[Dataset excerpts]
+-------+

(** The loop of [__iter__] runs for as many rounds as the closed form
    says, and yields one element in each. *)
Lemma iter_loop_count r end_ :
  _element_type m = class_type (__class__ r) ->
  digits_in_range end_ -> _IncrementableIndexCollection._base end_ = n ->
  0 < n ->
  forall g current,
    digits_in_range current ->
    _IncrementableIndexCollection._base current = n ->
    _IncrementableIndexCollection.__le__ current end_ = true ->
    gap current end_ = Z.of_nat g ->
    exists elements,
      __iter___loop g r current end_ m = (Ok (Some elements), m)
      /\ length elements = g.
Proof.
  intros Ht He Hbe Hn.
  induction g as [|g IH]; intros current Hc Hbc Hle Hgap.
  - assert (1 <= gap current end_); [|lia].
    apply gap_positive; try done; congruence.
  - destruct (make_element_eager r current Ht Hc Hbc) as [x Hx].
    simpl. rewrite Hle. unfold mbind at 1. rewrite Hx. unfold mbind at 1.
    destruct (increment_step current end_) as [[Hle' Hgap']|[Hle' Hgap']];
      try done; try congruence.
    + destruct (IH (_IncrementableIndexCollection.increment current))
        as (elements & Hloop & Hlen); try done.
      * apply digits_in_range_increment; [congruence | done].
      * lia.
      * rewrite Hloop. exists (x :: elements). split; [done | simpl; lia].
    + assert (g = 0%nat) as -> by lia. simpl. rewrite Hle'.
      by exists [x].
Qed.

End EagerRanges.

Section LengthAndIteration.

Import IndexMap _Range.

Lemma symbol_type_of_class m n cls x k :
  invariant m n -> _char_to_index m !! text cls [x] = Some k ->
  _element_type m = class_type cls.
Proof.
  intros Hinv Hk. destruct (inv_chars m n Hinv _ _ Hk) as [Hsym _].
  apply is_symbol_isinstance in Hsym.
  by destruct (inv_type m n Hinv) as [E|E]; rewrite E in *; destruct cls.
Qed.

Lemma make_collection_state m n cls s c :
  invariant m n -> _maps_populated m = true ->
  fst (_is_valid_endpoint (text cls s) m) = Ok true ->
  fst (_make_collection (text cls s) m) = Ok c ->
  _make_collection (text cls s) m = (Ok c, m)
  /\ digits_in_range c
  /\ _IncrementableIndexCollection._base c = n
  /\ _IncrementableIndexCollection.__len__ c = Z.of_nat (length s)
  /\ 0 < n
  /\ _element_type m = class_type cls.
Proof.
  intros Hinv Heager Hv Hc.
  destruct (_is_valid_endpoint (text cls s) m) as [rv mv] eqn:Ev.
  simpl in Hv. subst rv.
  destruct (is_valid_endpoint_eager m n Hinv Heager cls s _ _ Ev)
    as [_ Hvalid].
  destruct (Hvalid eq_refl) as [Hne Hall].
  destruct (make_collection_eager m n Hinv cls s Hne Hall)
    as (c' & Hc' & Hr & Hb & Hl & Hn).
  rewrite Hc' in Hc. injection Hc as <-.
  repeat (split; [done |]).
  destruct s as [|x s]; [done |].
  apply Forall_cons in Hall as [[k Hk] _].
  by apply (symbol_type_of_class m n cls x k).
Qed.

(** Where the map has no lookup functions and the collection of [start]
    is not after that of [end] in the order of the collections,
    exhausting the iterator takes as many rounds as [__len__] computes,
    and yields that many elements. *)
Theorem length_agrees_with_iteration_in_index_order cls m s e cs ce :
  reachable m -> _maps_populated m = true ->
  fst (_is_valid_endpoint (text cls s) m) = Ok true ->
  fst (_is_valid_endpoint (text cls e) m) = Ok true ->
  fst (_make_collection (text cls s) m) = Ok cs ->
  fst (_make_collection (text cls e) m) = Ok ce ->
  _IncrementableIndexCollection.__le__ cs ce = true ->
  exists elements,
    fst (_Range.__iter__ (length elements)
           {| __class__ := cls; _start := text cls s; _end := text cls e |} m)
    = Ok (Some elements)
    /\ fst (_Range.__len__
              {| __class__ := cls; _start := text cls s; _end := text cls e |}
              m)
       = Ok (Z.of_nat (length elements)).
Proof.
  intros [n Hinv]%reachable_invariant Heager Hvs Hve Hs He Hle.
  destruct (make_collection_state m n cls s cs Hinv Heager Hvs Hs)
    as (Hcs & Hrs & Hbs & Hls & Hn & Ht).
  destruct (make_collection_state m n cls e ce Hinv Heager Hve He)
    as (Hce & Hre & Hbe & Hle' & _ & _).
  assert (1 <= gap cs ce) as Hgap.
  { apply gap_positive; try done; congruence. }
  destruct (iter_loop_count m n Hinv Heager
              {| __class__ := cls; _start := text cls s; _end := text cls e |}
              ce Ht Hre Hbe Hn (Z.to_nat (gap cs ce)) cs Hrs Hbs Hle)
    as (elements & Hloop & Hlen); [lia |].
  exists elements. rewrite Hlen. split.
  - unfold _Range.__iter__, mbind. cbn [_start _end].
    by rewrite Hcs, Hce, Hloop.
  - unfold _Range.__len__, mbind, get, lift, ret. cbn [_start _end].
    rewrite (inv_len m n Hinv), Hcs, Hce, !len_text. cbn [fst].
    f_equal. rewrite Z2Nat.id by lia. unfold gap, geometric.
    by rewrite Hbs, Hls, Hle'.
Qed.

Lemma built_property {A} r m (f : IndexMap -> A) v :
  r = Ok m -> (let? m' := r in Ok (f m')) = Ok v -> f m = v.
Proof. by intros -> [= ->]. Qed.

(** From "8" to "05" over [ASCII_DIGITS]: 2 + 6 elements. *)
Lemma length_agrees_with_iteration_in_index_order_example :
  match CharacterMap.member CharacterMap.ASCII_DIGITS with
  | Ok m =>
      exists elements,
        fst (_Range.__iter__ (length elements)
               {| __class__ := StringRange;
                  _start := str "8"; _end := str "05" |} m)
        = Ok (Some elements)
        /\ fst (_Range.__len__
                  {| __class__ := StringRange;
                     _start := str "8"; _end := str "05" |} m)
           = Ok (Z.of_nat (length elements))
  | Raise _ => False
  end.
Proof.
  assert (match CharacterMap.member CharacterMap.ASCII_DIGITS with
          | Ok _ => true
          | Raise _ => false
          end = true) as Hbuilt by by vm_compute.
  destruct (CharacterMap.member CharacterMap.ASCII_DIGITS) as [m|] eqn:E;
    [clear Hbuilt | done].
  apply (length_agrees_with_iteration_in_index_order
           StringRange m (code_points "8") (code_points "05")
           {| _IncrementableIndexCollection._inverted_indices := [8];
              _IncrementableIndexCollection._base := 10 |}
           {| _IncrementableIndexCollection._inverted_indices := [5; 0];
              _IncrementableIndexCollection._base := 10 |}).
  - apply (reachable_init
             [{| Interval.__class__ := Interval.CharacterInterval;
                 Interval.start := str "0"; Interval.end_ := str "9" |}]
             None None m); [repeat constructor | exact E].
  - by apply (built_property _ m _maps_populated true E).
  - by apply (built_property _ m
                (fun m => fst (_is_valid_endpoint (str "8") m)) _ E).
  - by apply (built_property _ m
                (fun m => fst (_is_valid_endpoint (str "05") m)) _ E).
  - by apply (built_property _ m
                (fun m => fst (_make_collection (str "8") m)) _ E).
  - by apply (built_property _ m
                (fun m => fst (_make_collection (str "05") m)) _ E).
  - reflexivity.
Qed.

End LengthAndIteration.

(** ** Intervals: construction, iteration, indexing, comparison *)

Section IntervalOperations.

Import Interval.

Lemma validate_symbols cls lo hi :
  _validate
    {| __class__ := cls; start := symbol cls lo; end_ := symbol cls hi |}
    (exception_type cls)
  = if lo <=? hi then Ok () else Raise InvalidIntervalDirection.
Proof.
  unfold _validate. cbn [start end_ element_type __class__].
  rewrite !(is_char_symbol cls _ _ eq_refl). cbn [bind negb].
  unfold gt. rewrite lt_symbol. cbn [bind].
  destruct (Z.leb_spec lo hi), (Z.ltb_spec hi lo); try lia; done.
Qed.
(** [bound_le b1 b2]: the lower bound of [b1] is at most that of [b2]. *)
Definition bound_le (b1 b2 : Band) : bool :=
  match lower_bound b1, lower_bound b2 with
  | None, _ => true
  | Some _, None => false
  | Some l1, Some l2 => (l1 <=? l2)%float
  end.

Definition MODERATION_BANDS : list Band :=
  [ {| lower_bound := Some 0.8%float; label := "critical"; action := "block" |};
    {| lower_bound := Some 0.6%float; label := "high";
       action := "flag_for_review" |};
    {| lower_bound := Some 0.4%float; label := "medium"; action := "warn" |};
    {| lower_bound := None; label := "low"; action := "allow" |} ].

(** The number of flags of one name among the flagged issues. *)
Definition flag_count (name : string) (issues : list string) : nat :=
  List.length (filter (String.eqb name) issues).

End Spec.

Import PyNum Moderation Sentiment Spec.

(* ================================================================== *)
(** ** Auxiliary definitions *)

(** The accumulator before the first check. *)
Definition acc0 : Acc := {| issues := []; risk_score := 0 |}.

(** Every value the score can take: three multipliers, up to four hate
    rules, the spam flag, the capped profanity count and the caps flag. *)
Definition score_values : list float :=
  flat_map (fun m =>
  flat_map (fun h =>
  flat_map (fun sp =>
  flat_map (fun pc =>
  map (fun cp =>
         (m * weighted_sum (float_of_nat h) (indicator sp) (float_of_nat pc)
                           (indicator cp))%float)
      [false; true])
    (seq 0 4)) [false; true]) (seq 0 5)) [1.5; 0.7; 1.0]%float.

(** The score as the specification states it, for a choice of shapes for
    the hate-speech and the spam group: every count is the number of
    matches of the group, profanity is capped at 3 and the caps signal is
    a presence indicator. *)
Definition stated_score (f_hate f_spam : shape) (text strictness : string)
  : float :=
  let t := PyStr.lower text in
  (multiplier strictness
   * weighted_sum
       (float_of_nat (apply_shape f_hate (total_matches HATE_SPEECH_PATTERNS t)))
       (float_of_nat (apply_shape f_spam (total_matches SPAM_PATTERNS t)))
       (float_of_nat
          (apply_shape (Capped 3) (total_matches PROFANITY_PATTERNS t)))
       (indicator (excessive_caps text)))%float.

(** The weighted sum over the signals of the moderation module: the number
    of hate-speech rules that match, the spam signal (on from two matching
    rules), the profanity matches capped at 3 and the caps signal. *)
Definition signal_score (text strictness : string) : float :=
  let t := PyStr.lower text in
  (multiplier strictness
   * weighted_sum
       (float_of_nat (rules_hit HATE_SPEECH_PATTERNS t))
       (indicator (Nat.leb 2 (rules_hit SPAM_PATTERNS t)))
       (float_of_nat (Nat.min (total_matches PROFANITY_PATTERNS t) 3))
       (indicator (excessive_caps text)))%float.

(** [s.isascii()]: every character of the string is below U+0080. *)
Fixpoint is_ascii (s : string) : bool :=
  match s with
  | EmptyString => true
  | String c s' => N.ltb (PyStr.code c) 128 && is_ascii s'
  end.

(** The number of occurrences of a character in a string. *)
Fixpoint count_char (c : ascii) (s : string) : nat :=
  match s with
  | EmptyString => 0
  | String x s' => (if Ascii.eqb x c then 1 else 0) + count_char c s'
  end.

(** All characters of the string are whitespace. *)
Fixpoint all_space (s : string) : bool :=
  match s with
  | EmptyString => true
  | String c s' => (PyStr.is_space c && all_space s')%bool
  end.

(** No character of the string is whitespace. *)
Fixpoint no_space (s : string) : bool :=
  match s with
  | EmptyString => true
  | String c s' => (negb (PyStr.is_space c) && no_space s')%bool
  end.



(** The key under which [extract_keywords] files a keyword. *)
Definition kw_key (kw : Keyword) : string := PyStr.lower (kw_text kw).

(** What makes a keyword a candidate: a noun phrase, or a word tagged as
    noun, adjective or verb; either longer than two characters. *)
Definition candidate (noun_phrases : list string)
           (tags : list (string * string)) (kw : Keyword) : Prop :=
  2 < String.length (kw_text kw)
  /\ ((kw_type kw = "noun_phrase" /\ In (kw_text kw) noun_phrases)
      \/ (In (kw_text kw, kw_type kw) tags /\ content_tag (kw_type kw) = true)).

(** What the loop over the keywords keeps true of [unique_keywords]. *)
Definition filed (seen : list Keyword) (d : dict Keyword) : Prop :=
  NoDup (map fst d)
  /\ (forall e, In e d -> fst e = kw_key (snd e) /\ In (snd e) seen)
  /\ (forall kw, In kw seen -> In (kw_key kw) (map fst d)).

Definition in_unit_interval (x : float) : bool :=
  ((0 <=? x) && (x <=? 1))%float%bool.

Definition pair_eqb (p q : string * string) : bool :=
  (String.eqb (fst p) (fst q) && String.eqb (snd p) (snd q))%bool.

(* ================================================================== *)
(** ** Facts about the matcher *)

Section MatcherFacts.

+-------+

▸ ASSIGNED TASK
Copy out the range of lines above starting at the line with "apply is_symbol_isinstance in Hsym." and ending at the line with "fst (_make_collection (text cls s) m) = Ok c ->", exactly and including both.

▸ RESULT OF THE EXERCISE
  apply is_symbol_isinstance in Hsym.
  by destruct (inv_type m n Hinv) as [E|E]; rewrite E in *; destruct cls.
Qed.

Lemma make_collection_state m n cls s c :
  invariant m n -> _maps_populated m = true ->
  fst (_is_valid_endpoint (text cls s) m) = Ok true ->
  fst (_make_collection (text cls s) m) = Ok c ->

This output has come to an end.